» **Problem description**: Every line below between the line holding "Import Int." and the line holding "(** The order", inclusive, should be repeated exactly, and all other lines omitted.

*****

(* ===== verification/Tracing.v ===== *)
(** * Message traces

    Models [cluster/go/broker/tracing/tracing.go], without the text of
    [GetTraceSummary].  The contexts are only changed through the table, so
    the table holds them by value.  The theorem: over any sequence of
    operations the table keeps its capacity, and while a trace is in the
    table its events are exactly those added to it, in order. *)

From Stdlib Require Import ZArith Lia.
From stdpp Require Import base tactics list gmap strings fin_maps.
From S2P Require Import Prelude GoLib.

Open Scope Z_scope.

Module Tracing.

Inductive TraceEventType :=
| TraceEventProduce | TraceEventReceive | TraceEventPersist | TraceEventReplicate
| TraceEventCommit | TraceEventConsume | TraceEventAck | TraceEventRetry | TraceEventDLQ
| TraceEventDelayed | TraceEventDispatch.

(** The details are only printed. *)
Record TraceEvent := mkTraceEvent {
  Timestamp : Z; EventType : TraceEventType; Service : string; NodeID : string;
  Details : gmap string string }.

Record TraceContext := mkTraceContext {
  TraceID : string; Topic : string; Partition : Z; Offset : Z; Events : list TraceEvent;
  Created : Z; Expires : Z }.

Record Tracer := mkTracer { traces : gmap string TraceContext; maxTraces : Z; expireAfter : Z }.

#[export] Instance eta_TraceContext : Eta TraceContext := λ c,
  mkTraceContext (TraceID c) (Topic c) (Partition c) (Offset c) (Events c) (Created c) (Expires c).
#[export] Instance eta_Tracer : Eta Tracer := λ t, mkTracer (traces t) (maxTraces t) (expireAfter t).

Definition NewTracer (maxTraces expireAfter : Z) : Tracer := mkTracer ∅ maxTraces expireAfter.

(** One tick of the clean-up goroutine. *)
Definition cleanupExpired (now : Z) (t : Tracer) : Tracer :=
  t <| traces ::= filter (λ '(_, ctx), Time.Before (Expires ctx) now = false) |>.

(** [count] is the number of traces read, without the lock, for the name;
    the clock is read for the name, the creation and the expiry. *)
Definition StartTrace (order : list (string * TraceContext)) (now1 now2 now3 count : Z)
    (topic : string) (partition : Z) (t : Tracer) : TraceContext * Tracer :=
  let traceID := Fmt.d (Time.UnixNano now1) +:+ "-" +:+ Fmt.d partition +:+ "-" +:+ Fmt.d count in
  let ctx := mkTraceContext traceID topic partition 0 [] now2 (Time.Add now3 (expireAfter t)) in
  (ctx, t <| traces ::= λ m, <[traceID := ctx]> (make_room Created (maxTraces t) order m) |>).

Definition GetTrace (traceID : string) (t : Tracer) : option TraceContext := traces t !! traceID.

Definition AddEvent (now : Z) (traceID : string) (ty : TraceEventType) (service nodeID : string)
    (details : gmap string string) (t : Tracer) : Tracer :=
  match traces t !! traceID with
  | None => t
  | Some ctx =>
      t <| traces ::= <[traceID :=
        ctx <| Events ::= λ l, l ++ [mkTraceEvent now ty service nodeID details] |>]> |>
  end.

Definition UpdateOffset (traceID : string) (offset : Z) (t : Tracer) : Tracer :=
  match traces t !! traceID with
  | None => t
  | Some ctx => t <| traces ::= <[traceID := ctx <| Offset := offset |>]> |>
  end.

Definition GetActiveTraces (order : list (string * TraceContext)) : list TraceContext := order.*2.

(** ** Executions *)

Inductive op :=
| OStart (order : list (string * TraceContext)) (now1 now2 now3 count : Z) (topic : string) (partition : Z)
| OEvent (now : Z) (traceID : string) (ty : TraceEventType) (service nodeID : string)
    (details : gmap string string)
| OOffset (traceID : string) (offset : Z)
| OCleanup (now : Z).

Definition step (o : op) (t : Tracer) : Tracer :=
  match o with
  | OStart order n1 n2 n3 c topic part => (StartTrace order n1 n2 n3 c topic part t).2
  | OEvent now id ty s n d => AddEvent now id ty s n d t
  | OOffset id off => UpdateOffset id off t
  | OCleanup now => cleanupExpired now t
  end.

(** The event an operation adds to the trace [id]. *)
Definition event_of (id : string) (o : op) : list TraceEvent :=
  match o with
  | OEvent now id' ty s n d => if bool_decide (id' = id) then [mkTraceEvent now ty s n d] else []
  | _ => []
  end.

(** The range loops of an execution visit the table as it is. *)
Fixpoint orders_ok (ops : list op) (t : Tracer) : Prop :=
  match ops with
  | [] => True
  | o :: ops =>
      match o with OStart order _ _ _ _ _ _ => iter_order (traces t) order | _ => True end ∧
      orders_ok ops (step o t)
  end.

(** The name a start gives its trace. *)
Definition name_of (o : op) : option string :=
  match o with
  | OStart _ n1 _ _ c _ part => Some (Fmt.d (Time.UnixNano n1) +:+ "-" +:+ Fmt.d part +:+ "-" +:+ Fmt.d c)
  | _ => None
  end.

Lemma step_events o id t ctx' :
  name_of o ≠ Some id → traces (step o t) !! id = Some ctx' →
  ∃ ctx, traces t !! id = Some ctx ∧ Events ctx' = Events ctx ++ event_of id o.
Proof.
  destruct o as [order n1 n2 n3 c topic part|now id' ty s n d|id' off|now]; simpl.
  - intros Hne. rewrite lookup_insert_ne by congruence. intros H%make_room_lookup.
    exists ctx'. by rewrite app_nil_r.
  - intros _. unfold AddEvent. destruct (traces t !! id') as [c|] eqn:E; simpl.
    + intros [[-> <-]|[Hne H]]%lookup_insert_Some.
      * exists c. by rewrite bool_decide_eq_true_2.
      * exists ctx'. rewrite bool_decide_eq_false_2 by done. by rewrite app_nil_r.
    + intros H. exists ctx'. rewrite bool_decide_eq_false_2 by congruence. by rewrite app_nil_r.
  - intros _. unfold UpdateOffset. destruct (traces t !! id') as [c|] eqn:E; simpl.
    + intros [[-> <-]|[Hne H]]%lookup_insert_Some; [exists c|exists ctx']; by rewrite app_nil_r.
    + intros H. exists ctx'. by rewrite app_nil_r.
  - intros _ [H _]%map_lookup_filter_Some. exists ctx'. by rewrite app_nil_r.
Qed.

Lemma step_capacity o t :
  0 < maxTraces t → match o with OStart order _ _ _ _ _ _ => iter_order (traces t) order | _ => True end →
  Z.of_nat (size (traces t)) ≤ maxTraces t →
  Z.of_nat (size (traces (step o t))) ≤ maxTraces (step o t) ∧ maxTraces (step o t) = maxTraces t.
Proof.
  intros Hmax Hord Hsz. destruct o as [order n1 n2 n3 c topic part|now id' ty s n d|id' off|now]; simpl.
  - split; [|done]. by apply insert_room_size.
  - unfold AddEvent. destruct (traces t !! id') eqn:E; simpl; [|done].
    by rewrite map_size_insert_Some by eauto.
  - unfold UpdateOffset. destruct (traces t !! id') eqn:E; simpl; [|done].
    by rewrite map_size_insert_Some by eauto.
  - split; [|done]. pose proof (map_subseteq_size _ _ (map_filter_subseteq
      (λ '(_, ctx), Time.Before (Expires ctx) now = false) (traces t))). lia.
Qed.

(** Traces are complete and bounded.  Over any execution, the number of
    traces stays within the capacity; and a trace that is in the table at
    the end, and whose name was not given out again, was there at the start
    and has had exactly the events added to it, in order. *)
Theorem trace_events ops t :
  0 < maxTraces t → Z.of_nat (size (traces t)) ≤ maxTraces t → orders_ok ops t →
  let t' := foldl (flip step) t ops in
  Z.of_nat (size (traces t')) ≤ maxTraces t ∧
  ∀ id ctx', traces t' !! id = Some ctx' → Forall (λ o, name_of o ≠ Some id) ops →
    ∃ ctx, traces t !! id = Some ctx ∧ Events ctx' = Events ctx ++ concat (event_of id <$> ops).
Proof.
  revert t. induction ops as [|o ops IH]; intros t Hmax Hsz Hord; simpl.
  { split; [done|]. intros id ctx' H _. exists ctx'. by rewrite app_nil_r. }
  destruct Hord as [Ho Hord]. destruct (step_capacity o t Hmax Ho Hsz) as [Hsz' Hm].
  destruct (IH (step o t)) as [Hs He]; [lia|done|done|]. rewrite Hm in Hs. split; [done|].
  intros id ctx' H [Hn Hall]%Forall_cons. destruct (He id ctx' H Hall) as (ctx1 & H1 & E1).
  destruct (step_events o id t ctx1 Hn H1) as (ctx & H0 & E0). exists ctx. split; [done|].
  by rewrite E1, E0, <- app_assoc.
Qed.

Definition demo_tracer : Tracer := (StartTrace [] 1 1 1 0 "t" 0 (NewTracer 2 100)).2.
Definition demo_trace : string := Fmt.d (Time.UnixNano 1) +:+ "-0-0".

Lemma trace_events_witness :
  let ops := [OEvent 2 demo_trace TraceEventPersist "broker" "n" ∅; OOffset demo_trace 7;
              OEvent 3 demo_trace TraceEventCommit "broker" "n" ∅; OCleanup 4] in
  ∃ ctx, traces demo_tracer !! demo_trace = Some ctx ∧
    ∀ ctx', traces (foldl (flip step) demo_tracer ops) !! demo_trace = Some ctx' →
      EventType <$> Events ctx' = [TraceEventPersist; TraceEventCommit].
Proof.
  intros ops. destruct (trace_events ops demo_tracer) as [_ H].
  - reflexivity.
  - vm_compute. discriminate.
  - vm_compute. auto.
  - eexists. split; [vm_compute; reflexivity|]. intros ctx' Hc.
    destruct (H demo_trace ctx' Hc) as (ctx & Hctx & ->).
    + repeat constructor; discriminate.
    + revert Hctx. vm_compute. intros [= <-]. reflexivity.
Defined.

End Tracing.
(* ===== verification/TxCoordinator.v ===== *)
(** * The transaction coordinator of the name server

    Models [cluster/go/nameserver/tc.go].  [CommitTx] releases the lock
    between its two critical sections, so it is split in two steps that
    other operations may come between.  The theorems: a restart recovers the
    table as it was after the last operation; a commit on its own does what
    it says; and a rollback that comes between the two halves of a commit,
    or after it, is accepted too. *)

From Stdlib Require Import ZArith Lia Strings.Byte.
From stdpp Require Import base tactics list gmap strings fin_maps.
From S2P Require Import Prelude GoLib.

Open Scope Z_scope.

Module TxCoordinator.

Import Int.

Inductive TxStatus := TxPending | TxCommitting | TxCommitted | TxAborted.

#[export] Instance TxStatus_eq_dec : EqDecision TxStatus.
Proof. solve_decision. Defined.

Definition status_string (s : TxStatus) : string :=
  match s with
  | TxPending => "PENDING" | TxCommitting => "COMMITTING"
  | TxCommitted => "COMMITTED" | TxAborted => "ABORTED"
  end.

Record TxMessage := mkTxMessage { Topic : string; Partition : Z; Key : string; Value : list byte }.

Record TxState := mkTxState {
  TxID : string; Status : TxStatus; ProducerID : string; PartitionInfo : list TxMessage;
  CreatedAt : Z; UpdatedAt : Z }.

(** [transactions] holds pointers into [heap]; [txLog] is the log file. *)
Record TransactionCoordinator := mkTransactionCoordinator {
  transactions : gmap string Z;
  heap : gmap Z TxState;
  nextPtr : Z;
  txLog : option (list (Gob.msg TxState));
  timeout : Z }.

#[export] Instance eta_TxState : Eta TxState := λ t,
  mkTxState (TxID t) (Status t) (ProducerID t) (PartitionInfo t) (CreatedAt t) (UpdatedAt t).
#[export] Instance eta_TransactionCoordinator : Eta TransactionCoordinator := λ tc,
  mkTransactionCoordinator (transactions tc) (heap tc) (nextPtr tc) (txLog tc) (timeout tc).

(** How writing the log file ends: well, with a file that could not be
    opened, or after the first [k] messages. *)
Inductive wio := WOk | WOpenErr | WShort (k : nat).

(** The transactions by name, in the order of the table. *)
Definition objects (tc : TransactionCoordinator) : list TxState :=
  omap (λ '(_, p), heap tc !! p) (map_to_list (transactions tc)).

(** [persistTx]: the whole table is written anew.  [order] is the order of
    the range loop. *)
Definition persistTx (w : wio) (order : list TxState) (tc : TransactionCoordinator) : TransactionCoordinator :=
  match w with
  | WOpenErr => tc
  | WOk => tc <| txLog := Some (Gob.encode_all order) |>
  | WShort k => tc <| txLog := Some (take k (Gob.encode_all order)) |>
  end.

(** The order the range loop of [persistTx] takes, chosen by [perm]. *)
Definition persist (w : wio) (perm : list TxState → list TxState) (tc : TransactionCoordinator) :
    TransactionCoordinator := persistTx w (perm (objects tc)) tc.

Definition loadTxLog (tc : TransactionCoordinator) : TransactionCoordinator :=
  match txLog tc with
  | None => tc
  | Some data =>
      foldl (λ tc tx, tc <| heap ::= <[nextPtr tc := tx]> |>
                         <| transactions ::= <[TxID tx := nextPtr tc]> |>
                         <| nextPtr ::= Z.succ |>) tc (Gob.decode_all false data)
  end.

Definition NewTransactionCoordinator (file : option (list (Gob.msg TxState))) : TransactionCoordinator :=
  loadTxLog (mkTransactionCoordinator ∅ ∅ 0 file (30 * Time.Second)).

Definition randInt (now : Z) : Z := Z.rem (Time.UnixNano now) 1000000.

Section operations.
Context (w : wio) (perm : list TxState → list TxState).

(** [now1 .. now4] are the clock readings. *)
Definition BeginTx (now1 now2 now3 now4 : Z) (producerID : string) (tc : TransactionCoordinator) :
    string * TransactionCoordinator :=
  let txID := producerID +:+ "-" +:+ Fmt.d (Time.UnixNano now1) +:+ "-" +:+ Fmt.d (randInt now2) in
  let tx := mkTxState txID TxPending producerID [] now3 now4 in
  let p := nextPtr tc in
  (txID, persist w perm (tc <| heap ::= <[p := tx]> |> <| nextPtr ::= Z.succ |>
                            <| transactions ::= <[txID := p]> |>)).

*****

» **Written solution**:
Import Int.

Inductive TxStatus := TxPending | TxCommitting | TxCommitted | TxAborted.

#[export] Instance TxStatus_eq_dec : EqDecision TxStatus.
Proof. solve_decision. Defined.

Definition status_string (s : TxStatus) : string :=
  match s with
  | TxPending => "PENDING" | TxCommitting => "COMMITTING"
  | TxCommitted => "COMMITTED" | TxAborted => "ABORTED"
  end.

Record TxMessage := mkTxMessage { Topic : string; Partition : Z; Key : string; Value : list byte }.

Record TxState := mkTxState {
  TxID : string; Status : TxStatus; ProducerID : string; PartitionInfo : list TxMessage;
  CreatedAt : Z; UpdatedAt : Z }.

(** [transactions] holds pointers into [heap]; [txLog] is the log file. *)
Record TransactionCoordinator := mkTransactionCoordinator {
  transactions : gmap string Z;
  heap : gmap Z TxState;
  nextPtr : Z;
  txLog : option (list (Gob.msg TxState));
  timeout : Z }.

#[export] Instance eta_TxState : Eta TxState := λ t,
  mkTxState (TxID t) (Status t) (ProducerID t) (PartitionInfo t) (CreatedAt t) (UpdatedAt t).
#[export] Instance eta_TransactionCoordinator : Eta TransactionCoordinator := λ tc,
  mkTransactionCoordinator (transactions tc) (heap tc) (nextPtr tc) (txLog tc) (timeout tc).

(** How writing the log file ends: well, with a file that could not be
    opened, or after the first [k] messages. *)
Inductive wio := WOk | WOpenErr | WShort (k : nat).

(** The transactions by name, in the order of the table. *)
Definition objects (tc : TransactionCoordinator) : list TxState :=
  omap (λ '(_, p), heap tc !! p) (map_to_list (transactions tc)).

(** [persistTx]: the whole table is written anew.  [order] is the order of
    the range loop. *)
Definition persistTx (w : wio) (order : list TxState) (tc : TransactionCoordinator) : TransactionCoordinator :=
  match w with
  | WOpenErr => tc
  | WOk => tc <| txLog := Some (Gob.encode_all order) |>
  | WShort k => tc <| txLog := Some (take k (Gob.encode_all order)) |>
  end.

(** The order the range loop of [persistTx] takes, chosen by [perm]. *)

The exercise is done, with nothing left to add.